Stored items:
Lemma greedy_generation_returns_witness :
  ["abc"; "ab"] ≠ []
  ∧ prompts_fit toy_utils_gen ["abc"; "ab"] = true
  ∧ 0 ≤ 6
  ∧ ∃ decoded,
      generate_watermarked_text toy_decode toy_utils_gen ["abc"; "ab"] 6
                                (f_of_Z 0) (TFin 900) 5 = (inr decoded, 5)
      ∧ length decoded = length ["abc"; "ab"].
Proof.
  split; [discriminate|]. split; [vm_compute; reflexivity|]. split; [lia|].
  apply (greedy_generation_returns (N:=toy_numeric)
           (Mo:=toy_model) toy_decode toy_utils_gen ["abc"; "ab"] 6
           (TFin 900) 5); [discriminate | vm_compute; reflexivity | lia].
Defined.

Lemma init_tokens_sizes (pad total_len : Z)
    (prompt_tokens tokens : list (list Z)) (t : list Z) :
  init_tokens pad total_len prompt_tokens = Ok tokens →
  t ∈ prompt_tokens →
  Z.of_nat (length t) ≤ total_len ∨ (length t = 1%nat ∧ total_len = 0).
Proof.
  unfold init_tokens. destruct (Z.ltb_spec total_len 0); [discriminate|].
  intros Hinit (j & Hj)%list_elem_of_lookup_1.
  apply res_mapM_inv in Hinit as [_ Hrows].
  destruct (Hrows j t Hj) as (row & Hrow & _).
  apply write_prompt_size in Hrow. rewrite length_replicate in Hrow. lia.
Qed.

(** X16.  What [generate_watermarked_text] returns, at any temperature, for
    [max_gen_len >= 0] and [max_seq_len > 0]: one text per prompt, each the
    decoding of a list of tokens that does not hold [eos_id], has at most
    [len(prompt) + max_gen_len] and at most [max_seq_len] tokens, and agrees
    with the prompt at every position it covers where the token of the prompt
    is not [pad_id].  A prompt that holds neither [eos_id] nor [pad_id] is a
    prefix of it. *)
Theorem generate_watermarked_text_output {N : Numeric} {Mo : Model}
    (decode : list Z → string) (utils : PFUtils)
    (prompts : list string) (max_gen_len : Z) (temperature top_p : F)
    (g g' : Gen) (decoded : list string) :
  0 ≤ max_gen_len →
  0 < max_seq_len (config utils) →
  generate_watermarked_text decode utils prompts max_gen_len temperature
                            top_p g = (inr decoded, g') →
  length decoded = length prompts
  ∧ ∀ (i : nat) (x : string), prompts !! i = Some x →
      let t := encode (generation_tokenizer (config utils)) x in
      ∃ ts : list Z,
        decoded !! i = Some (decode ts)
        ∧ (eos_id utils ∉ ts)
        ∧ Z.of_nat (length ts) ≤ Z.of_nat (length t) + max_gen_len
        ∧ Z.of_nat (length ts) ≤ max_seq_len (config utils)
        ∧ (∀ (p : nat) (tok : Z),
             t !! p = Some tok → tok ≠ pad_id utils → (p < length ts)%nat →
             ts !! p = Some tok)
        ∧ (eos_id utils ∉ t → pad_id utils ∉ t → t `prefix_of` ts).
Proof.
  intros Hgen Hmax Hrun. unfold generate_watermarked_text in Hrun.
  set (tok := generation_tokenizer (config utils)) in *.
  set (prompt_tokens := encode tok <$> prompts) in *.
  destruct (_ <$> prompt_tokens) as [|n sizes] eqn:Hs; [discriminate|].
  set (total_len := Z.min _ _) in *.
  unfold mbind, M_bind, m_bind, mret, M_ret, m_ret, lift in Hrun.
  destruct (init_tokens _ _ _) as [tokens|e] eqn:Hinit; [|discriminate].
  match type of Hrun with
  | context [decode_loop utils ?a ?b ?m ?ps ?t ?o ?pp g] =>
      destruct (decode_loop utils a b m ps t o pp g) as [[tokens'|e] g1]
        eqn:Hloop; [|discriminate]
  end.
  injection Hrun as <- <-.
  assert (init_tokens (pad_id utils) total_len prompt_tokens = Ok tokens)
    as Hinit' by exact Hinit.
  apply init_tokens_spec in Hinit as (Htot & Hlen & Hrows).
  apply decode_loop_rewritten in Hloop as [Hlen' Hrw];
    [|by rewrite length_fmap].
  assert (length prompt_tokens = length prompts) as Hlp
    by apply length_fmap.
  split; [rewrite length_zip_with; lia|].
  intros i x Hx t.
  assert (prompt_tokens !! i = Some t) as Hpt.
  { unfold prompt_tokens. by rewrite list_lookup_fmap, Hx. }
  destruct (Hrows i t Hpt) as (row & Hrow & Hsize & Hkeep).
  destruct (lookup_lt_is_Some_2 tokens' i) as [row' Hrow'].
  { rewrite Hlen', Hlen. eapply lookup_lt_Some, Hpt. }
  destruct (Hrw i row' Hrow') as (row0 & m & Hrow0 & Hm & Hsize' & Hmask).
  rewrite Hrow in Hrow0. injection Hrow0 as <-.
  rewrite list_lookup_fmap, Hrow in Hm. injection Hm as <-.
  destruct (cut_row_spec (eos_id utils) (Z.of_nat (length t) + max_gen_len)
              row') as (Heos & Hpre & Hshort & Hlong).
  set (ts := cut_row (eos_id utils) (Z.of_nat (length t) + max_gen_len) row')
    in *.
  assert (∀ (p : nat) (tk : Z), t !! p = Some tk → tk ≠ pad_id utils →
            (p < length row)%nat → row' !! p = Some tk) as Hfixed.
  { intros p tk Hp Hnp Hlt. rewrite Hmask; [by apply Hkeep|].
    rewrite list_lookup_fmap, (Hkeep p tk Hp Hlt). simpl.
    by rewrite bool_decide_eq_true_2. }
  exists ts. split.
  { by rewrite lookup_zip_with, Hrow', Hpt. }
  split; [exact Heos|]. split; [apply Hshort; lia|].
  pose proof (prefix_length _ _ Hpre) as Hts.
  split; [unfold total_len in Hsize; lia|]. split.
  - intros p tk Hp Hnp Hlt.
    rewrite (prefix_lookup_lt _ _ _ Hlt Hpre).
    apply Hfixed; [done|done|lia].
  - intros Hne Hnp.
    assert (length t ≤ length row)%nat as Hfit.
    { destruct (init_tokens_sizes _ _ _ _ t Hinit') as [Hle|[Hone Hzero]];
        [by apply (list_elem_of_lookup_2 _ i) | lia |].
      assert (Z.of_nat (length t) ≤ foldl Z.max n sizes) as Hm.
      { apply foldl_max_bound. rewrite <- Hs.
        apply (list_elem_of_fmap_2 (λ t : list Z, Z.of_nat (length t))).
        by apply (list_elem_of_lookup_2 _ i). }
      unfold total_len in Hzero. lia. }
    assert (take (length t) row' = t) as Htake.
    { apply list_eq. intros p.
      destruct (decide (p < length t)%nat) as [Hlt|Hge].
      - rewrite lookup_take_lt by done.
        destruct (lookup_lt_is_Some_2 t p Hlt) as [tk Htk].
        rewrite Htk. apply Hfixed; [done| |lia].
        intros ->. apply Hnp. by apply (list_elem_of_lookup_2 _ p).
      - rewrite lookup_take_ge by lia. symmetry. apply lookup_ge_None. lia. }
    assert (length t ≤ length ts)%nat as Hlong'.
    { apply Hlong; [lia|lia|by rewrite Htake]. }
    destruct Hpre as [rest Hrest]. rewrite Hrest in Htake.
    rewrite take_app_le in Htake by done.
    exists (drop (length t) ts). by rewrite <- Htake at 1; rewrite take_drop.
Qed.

*Your assignment*. Reproduce exactly, please, only the lines from the start of the data above to the line that contains "generate_watermarked_text toy_decode toy_utils_gen", with both ends kept.

*Result of the exercise*.
Lemma greedy_generation_returns_witness :
  ["abc"; "ab"] ≠ []
  ∧ prompts_fit toy_utils_gen ["abc"; "ab"] = true
  ∧ 0 ≤ 6
  ∧ ∃ decoded,
      generate_watermarked_text toy_decode toy_utils_gen ["abc"; "ab"] 6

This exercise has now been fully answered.